- PROBLEM DESCRIPTION -
Using the entries below, write out the line with "Definition blit (o", the line with "modify (λ s, set_write", and every line in between, exactly as each is written.

Collected data entries:

(** struct pipe_buffer_hdr_t and the payload after it *)
Record pipe_buffer_hdr_t := Hdr {
  next : option nat;
  size : nat;
  payload : list Z
}.

Record pipe_t := Pipe {
  pool : list pipe_buffer_hdr_t;     (* the memory at page_pool *)
  page_pool : bool;                  (* page_pool != nullptr *)
  page_bump : nat;
  page_capacity : nat;
  free_buffer : option nat;
  write_buffer_first : option nat;
  write_buffer : option nat;
  read_buffer : option nat;
  read_ofs : nat;
  not_empty_signals : nat;           (* notifications of pipe_not_empty *)
  not_full_signals : nat             (* notifications of pipe_not_full *)
}.

Definition pipe_init : pipe_t := Pipe [] false 0 0 None None None None 0 0 0.

Abbreviation PP := (M pipe_t).

Definition set_pool (p : list pipe_buffer_hdr_t) (s : pipe_t) : pipe_t :=
  Pipe p (page_pool s) (page_bump s) (page_capacity s) (free_buffer s)
    (write_buffer_first s) (write_buffer s) (read_buffer s) (read_ofs s)
    (not_empty_signals s) (not_full_signals s).
Definition set_bump (n : nat) (s : pipe_t) : pipe_t :=
  Pipe (pool s) (page_pool s) n (page_capacity s) (free_buffer s)
    (write_buffer_first s) (write_buffer s) (read_buffer s) (read_ofs s)
    (not_empty_signals s) (not_full_signals s).
Definition set_free (f : option nat) (s : pipe_t) : pipe_t :=
  Pipe (pool s) (page_pool s) (page_bump s) (page_capacity s) f
    (write_buffer_first s) (write_buffer s) (read_buffer s) (read_ofs s)
    (not_empty_signals s) (not_full_signals s).
Definition set_write (f w : option nat) (s : pipe_t) : pipe_t :=
  Pipe (pool s) (page_pool s) (page_bump s) (page_capacity s) (free_buffer s)
    f w (read_buffer s) (read_ofs s) (not_empty_signals s) (not_full_signals s).
Definition set_read (r : option nat) (o : nat) (s : pipe_t) : pipe_t :=
  Pipe (pool s) (page_pool s) (page_bump s) (page_capacity s) (free_buffer s)
    (write_buffer_first s) (write_buffer s) r o (not_empty_signals s) (not_full_signals s).
Definition notify_not_empty (s : pipe_t) : pipe_t :=
  Pipe (pool s) (page_pool s) (page_bump s) (page_capacity s) (free_buffer s)
    (write_buffer_first s) (write_buffer s) (read_buffer s) (read_ofs s)
    (S (not_empty_signals s)) (not_full_signals s).
Definition notify_not_full (s : pipe_t) : pipe_t :=
  Pipe (pool s) (page_pool s) (page_bump s) (page_capacity s) (free_buffer s)
    (write_buffer_first s) (write_buffer s) (read_buffer s) (read_ofs s)
    (not_empty_signals s) (S (not_full_signals s)).

(** page->field, through a page index *)
Definition page_at (i : nat) : PP pipe_buffer_hdr_t :=
  λ s, match pool s !! i with Some h => Done (h, s) | None => Fault OutOfRange end.
Definition put_page (i : nat) (h : pipe_buffer_hdr_t) : PP unit :=
  λ s, match pool s !! i with
       | Some _ => Done (tt, set_pool (<[i := h]> (pool s)) s)
       | None => Fault OutOfRange
       end.

Definition capacity (s : pipe_t) : Z := u64 (Z.shiftl (Z.of_nat (page_capacity s)) PAGE_SCALE).
Definition overhead : nat := HDR_SIZE.

Definition cleanup_buffer (s : pipe_t) : pipe_t :=
  notify_not_full
    (if page_pool s then
       Pipe [] false 0 0 None None None None (read_ofs s) (not_empty_signals s) (not_full_signals s)
     else s).

(** pipe_t::reserve.  [mem] is what mmap returned: the contents of the new
    pages, or None for MAP_FAILED. *)
Definition reserve (mem : option (list pipe_buffer_hdr_t)) : PP bool :=
  match mem with
  | None => mret false
  | Some pg =>
      modify cleanup_buffer;;
      modify (λ s, notify_not_full
        (Pipe pg true (page_bump s) (length pg) (free_buffer s)
           (write_buffer_first s) (write_buffer s) (read_buffer s) (read_ofs s)
           (not_empty_signals s) (not_full_signals s)));;
      mret true
  end.

(** One round of allocate_page's loop: a page, or nullptr because there is no
    pool, or a wait on pipe_not_full. *)
Inductive page_result := GotPage (i : nat) | NoPool | MustWait.

Definition allocate_page : PP page_result :=
  s ← gets id;
  if negb (page_pool s) then mret NoPool
  else match free_buffer s with
  | Some i =>
      h ← page_at i;
      modify (set_free (next h));;
      put_page i (Hdr None 0 (payload h));;
      mret (GotPage i)
  | None =>
      if decide (page_bump s < page_capacity s) then
        h ← page_at (page_bump s);
        put_page (page_bump s) (Hdr None 0 (payload h));;
        modify (set_bump (S (page_bump s)));;
        (* assert(page_bump <= page_capacity) *)
        (if decide (S (page_bump s) ≤ page_capacity s) then mret tt else throw AssertFailed);;
        mret (GotPage (page_bump s))
      else mret MustWait
  end.

Definition free_page (i : nat) : PP unit :=
  f ← gets free_buffer;
  h ← page_at i;
  put_page i (Hdr f 0 (payload h));;
  modify (set_free (Some i));;
  modify notify_not_full.

(** memcpy(dest, data, n) into the payload at offset [o] *)
Definition blit (o : nat) (src dst : list Z) : list Z :=
  take o dst ++ src ++ drop (o + length src) dst.

(** What a segment of enqueue ends with: a return, or a wait in
    allocate_page with the bytes still to send. *)
Inductive enq_result := EnqReturn (sent : nat) | EnqWait (rest : list Z) (sent : nat).

(** Link a new page at the end of the written chain *)
Definition link_page (i : nat) : PP unit :=
  w ← gets write_buffer;
  match w with
  | Some j =>
      h ← page_at j;
      put_page j (Hdr (Some i) (size h) (payload h));;
      modify (λ s, set_write (write_buffer_first s) (Some i) s)
  | None => modify (set_write (Some i) (Some i))
  end.

(** Copy as much as fits into the page being written; the rest *)
Definition fill_page (i : nat) (data : list Z) : PP nat :=
  h ← page_at i;
  let remain := PAYLOAD - size h in
  let transferred := remain `min` length data in
  put_page i (Hdr (next h) (size h + transferred)
                (blit (size h) (take transferred data) (payload h)));;
  mret transferred.

(** The loop of enqueue.  [in_alloc] is true when the segment starts inside
    allocate_page, after a wait. *)
Fixpoint enqueue_loop (fuel : nat) (in_alloc : bool) (data : list Z) (sent : nat)
    (notify_pending : bool) : PP enq_result :=
  match fuel with
  | O => throw OutOfFuel
  | S fuel =>
      if decide (data = []) then
        (if notify_pending then modify notify_not_empty else mret tt);;
        mret (EnqReturn sent)
      else
        w ← gets write_buffer;
        full ← match w with
               | None => mret true
               | Some i => h ← page_at i; mret (size h =? PAYLOAD)
               end;
        if in_alloc || full then
          (if notify_pending then modify notify_not_empty else mret tt);;
          r ← allocate_page;
          match r with
          | NoPool => mret (EnqReturn sent)
          | MustWait => mret (EnqWait data sent)
          | GotPage i =>
              link_page i;;
              n ← fill_page i data;
              enqueue_loop fuel false (drop n data) (sent + n) true
          end
        else
          match w with
          | Some i =>
              n ← fill_page i data;
              enqueue_loop fuel false (drop n data) (sent + n) true
          | None => throw OutOfRange
          end
  end.

(** A call of enqueue, and its going on after a wait; a wait that timed out
    makes allocate_page return nullptr. *)
Definition enqueue (data : list Z) : PP enq_result :=
  enqueue_loop (S (length data)) false data 0 false.
Definition enqueue_resume (timed_out : bool) (rest : list Z) (sent : nat) : PP enq_result :=
  if timed_out then mret (EnqReturn sent)
  else enqueue_loop (S (length rest)) true rest sent false.

Inductive deq_result := DeqReturn (got : list Z) | DeqWait (want : nat) (got : list Z).

(** The loop of dequeue; [want] is what is left of [size] and [got] the
    bytes stored so far. *)
Fixpoint dequeue_loop (fuel : nat) (want : nat) (got : list Z) : PP deq_result :=
  match fuel with
  | O => throw OutOfFuel
  | S fuel =>
      if decide (want = 0) then mret (DeqReturn got)
      else
        s ← gets id;
        match read_buffer s with
        | Some i =>
            h ← page_at i;
            let remain := size h - read_ofs s in
            let transferred := remain `min` want in
            let got := got ++ take transferred (drop (read_ofs s) (payload h)) in
            let ofs := read_ofs s + transferred in
            modify (set_read (Some i) ofs);;
            (if ofs =? size h then
               modify (set_read (next h) 0);;
               free_page i
             else mret tt);;
            dequeue_loop fuel (want - transferred) got
        | None =>
            match write_buffer s with
            | Some _ =>
                modify (set_read (write_buffer_first s) 0);;
                modify (set_write None None);;
                dequeue_loop fuel want got
            | None => mret (DeqWait want got)
            end
        end
  end.

(** A round recycles a page, or satisfies the request, or takes the written
    chain over, which happens once: [page_capacity + 3] rounds are enough. *)
Definition dequeue_fuel (s : pipe_t) : nat := S (S (S (page_capacity s))).

Definition dequeue_from (want : nat) (got : list Z) : PP deq_result :=
  n ← gets dequeue_fuel;
  dequeue_loop n want got.
Definition dequeue (want : nat) : PP deq_result := dequeue_from want [].
Definition dequeue_resume (timed_out : bool) (want : nat) (got : list Z) : PP deq_result :=
  if timed_out then mret (DeqReturn got) else dequeue_from want got.

(** * The pipe is a FIFO of bytes

    [pipe_inv] describes the three page chains of kernel/lib/pipe.cc and
    [contents] the bytes in flight.  Every segment of enqueue appends the
    bytes it sent and every segment of dequeue removes the bytes it received
    from the front; the interleaving of any number of callers keeps the
    order. *)

(** ** Chains of pages *)

Fixpoint chain (pg : list pipe_buffer_hdr_t) (p : option nat) (l : list nat) : Prop :=
  match l with
  | [] => p = None
  | i :: l => p = Some i ∧ ∃ h, pg !! i = Some h ∧ chain pg (next h) l
  end.

Definition page_bytes (pg : list pipe_buffer_hdr_t) (i : nat) : list Z :=
  match pg !! i with Some h => take (size h) (payload h) | None => [] end.

Definition chain_bytes (pg : list pipe_buffer_hdr_t) (l : list nat) : list Z :=
  concat (page_bytes pg <$> l).

(** [wl], [rl] and [fl] are the written, read and free chains; [xs] are the
    pages the running call holds. *)
Record pipe_inv (s : pipe_t) (wl rl fl xs : list nat) : Prop := {
  inv_w : chain (pool s) (write_buffer_first s) wl;
  inv_last : write_buffer s = last wl;
  inv_r : chain (pool s) (read_buffer s) rl;
  inv_f : chain (pool s) (free_buffer s) fl;
  inv_perm : wl ++ rl ++ fl ++ xs ≡ₚ seq 0 (page_bump s);
  inv_bump : page_bump s ≤ page_capacity s;
  inv_cap : page_capacity s = length (pool s);
  inv_used : ∀ i h, i ∈ wl ++ rl → pool s !! i = Some h → size h ≤ PAYLOAD;
  inv_pay : Forall (λ h, length (payload h) = PAYLOAD) (pool s);
  inv_ofs : ∀ i rl' h, rl = i :: rl' → pool s !! i = Some h → read_ofs s ≤ size h
}.

Definition contents (s : pipe_t) (wl rl : list nat) : list Z :=
  drop (read_ofs s) (chain_bytes (pool s) rl) ++ chain_bytes (pool s) wl.

(** The abstract state: the bytes in flight *)
Definition pipe_abs (s : pipe_t) (q : list Z) : Prop :=
  page_pool s = true ∧ ∃ wl rl fl, pipe_inv s wl rl fl [] ∧ q = contents s wl rl.

(** allocate_page has nothing to hand out: every page is in a chain of data *)
Definition no_page (s : pipe_t) : Prop :=
  free_buffer s = None ∧ page_bump s = page_capacity s.

Lemma PAYLOAD_pos : 0 < PAYLOAD.
Proof. unfold PAYLOAD, PAGESIZE, HDR_SIZE. lia. Qed.

#[local] Opaque PAYLOAD.

Lemma chain_upd pg p l i h : i ∉ l → chain pg p l → chain (<[i := h]> pg) p l.
Proof.
  revert p. induction l as [|j l IH]; intros p; [done|].
  intros [Hij Hil]%not_elem_of_cons (-> & h' & Hj & Hc). split; [done|].
  exists h'. split; [by rewrite list_lookup_insert_ne|by apply IH].
Qed.

Lemma bytes_upd pg l i h : i ∉ l → chain_bytes (<[i := h]> pg) l = chain_bytes pg l.
Proof.
  induction l as [|j l IH]; [done|]. intros [Hij Hil]%not_elem_of_cons.
  unfold chain_bytes in *. rewrite !fmap_cons. simpl. rewrite IH by done. f_equal.
  unfold page_bytes. by rewrite list_lookup_insert_ne.
Qed.

Lemma bytes_app pg l k : chain_bytes pg (l ++ k) = chain_bytes pg l ++ chain_bytes pg k.
Proof. unfold chain_bytes. by rewrite fmap_app, concat_app. Qed.

Lemma bytes_cons pg i l : chain_bytes pg (i :: l) = page_bytes pg i ++ chain_bytes pg l.
Proof. done. Qed.

(** Making page [i], which ends with a null link, the successor of the last
    page [j] *)
Lemma chain_link pg p l j i hj hi :
  chain pg p (l ++ [j]) → pg !! j = Some hj → pg !! i = Some hi → next hi = None →
  NoDup (i :: l ++ [j]) →
  chain (<[j := Hdr (Some i) (size hj) (payload hj)]> pg) p ((l ++ [j]) ++ [i]).
Proof.
  intros Hc Hj Hi Hn Hnd. apply NoDup_cons in Hnd as [Hni Hnd].
  rewrite elem_of_app, list_elem_of_singleton in Hni.
  assert (i ≠ j) as Hij by naive_solver. clear Hni.
  revert p Hc Hnd. induction l as [|k l IH]; intros p; simpl.
  - intros (-> & h & ? & Hh) _. split; [done|]. eexists.
    rewrite list_lookup_insert_eq by (by eapply lookup_lt_Some). split; [done|].
    simpl. split; [done|]. exists hi. by rewrite list_lookup_insert_ne.
  - intros (-> & h & Hk & Hc) [Hkl Hnd]%NoDup_cons. split; [done|]. exists h.
    rewrite list_lookup_insert_ne by set_solver. split; [done|]. by apply IH.
Qed.

(** The last page of a chain has a null link, so its contents and size can
    change freely. *)
Lemma chain_update_last pg p l j h h' :
  chain pg p (l ++ [j]) → pg !! j = Some h → next h' = next h → NoDup (l ++ [j]) →
  chain (<[j := h']> pg) p (l ++ [j]).
Proof.
  intros Hc Hj Hn Hnd. revert p Hc Hnd. induction l as [|k l IH]; intros p; simpl.
  - intros (-> & x & ? & Hx) _. simplify_eq. split; [done|]. exists h'.
    rewrite list_lookup_insert_eq by (by eapply lookup_lt_Some). by rewrite Hn.
  - intros (-> & x & Hk & Hc) [Hkl Hnd]%NoDup_cons. split; [done|]. exists x.
    rewrite list_lookup_insert_ne by set_solver. split; [done|]. by apply IH.
Qed.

- RESPONSE TO THE TASK -
Definition blit (o : nat) (src dst : list Z) : list Z :=
  take o dst ++ src ++ drop (o + length src) dst.

(** What a segment of enqueue ends with: a return, or a wait in
    allocate_page with the bytes still to send. *)
Inductive enq_result := EnqReturn (sent : nat) | EnqWait (rest : list Z) (sent : nat).

(** Link a new page at the end of the written chain *)
Definition link_page (i : nat) : PP unit :=
  w ← gets write_buffer;
  match w with
  | Some j =>
      h ← page_at j;
      put_page j (Hdr (Some i) (size h) (payload h));;
      modify (λ s, set_write (write_buffer_first s) (Some i) s)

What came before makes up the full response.